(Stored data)
(* ===== verification/Subnet.v ===== *)
(** The network macros of [mk_macros.h]: an IPv4 address is the [s_addr] of a
    [struct in_addr], 32 bits in network byte order, on a little-endian
    machine. *)
From S2P Require Import Prelude.

(** [htonl] of the socket library. *)
Definition htonl (x : Z) : Z :=
  Z.lor (Z.shiftl (Z.land x 255) 24)
    (Z.lor (Z.shiftl (Z.land (Z.shiftr x 8) 255) 16)
      (Z.lor (Z.shiftl (Z.land (Z.shiftr x 16) 255) 8) (Z.land (Z.shiftr x 24) 255))).

(** [x << n] and [~x] on 32 bits; shifting by the width is undefined. *)
Definition shl32 (x n : Z) : option Z :=
  if decide (0 ≤ n < 32) then Some (u32 (Z.shiftl x n)) else None.
Definition not32 (x : Z) : Z := u32 (Z.lnot x).

Definition MK_NET_IP_OCTECT (addr pos : Z) : Z := Z.land (Z.shiftr addr (8 * pos)) 255.

Definition MK_NET_NETMASK (addr net : Z) : option Z :=
  m ← shl32 4294967295 (32 - net);
  Some (htonl m).

Definition MK_NET_BROADCAST (addr net : Z) : option Z :=
  m ← MK_NET_NETMASK addr net;
  Some (Z.lor addr (not32 m)).

Definition MK_NET_NETWORK (addr net : Z) : option Z :=
  m ← MK_NET_NETMASK addr net;
  Some (Z.land addr m).

Definition MK_NET_WILDCARD (addr net : Z) : option Z :=
  b ← MK_NET_BROADCAST addr net;
  n ← MK_NET_NETWORK addr net;
  Some (Z.lxor b n).

Definition MK_NET_HOSTMIN (addr net : Z) : option Z :=
  n ← MK_NET_NETWORK addr net;
  if decide (net = 31) then Some n else Some (u32 (n + 16777216)).

Definition MK_NET_HOSTMAX (addr net : Z) : option Z :=
  b ← MK_NET_BROADCAST addr net;
  if decide (net = 31) then Some b else Some (u32 (b - 16777216)).

(** * Byte order *)

Definition is_u32 (x : Z) : Prop := 0 ≤ x < 2 ^ 32.

(** Where [htonl] takes a bit from. *)
Definition swap_bit (i : Z) : Z := 8 * (3 - i / 8) + i mod 8.

Lemma field_bit x k i :
  0 ≤ k → 0 ≤ i →
  Z.testbit (Z.shiftl (Z.land x 255) k) i = bool_decide (k ≤ i < k + 8) && Z.testbit x (i - k).
Proof.
  intros. rewrite Z.shiftl_spec by done. destruct (decide (i < k)).
  { rewrite Z.testbit_neg_r by lia. by rewrite bool_decide_eq_false_2 by lia. }
  rewrite Z.land_spec, (Z.testbit_ones_nonneg 8) by lia.
  rewrite andb_comm. f_equal. case_bool_decide; [apply Z.ltb_lt|apply Z.ltb_ge]; lia.
Qed.

Lemma htonl_testbit x i : 0 ≤ i < 32 → Z.testbit (htonl x) i = Z.testbit x (swap_bit i).
Proof.
  intros Hi. unfold htonl. rewrite !Z.lor_spec, !field_bit by lia.
  rewrite <- (Z.shiftl_0_r (Z.land (Z.shiftr x 24) 255)), field_bit by lia.
  unfold swap_bit. assert (i / 8 = 0 ∨ i / 8 = 1 ∨ i / 8 = 2 ∨ i / 8 = 3) as Hq by (Z.to_euclidean_division_equations; lia).
  assert (i = 8 * (i / 8) + i mod 8) as Ei by (apply Z.div_mod; lia).
  pose proof (Z.mod_pos_bound i 8 ltac:(lia)) as Hr. revert Hq Ei Hr.
  generalize (i / 8) (i mod 8). intros q r Hq Ei Hr. subst i.
  destruct Hq as [->|[->|[->| ->]]]; repeat case_bool_decide; try lia; simpl;
    rewrite ?orb_false_r, ?Z.shiftr_spec by lia; f_equal; lia.
Qed.

Lemma land_255 x : Z.land x 255 = x mod 256.
Proof. change 255 with (Z.ones 8). by rewrite Z.land_ones. Qed.

(** The four octets, in the opposite order. *)
Lemma htonl_octets x :
  htonl x = x mod 256 * 2 ^ 24 + (x / 2 ^ 8 mod 256 * 2 ^ 16 + (x / 2 ^ 16 mod 256 * 2 ^ 8 + x / 2 ^ 24 mod 256)).
Proof.
  unfold htonl. rewrite !land_255, !Z.shiftr_div_pow2 by lia.
  assert (Hb : ∀ y, 0 ≤ y mod 256 < 256) by (intros; by apply Z.mod_pos_bound).
  pose proof (Hb (x / 2 ^ 24)). pose proof (Hb (x / 2 ^ 16)). pose proof (Hb (x / 2 ^ 8)).
  rewrite (lor_shiftl_add _ _ 8), (lor_shiftl_add _ _ 16), (lor_shiftl_add _ _ 24) by lia. done.
Qed.

Lemma htonl_u32 x : is_u32 (htonl x).
Proof.
  rewrite htonl_octets. unfold is_u32. pose proof (Z.mod_pos_bound x 256 ltac:(lia)).
  pose proof (Z.mod_pos_bound (x / 2 ^ 8) 256 ltac:(lia)). pose proof (Z.mod_pos_bound (x / 2 ^ 16) 256 ltac:(lia)).
  pose proof (Z.mod_pos_bound (x / 2 ^ 24) 256 ltac:(lia)). lia.
Qed.

Lemma swap_bit_range i : 0 ≤ i < 32 → 0 ≤ swap_bit i < 32.
Proof. intros. unfold swap_bit. Z.to_euclidean_division_equations; lia. Qed.

Lemma swap_bit_twice i : 0 ≤ i < 32 → swap_bit (swap_bit i) = i.
Proof. intros. unfold swap_bit. Z.to_euclidean_division_equations; lia. Qed.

Exercise brief => The first line of the records begins the span, and the line containing "Definition htonl (x" ends it. Reproduce that span exactly, both ends included.

Worked solution =>
(* ===== verification/Subnet.v ===== *)
(** The network macros of [mk_macros.h]: an IPv4 address is the [s_addr] of a
    [struct in_addr], 32 bits in network byte order, on a little-endian
    machine. *)
From S2P Require Import Prelude.

(** [htonl] of the socket library. *)
Definition htonl (x : Z) : Z :=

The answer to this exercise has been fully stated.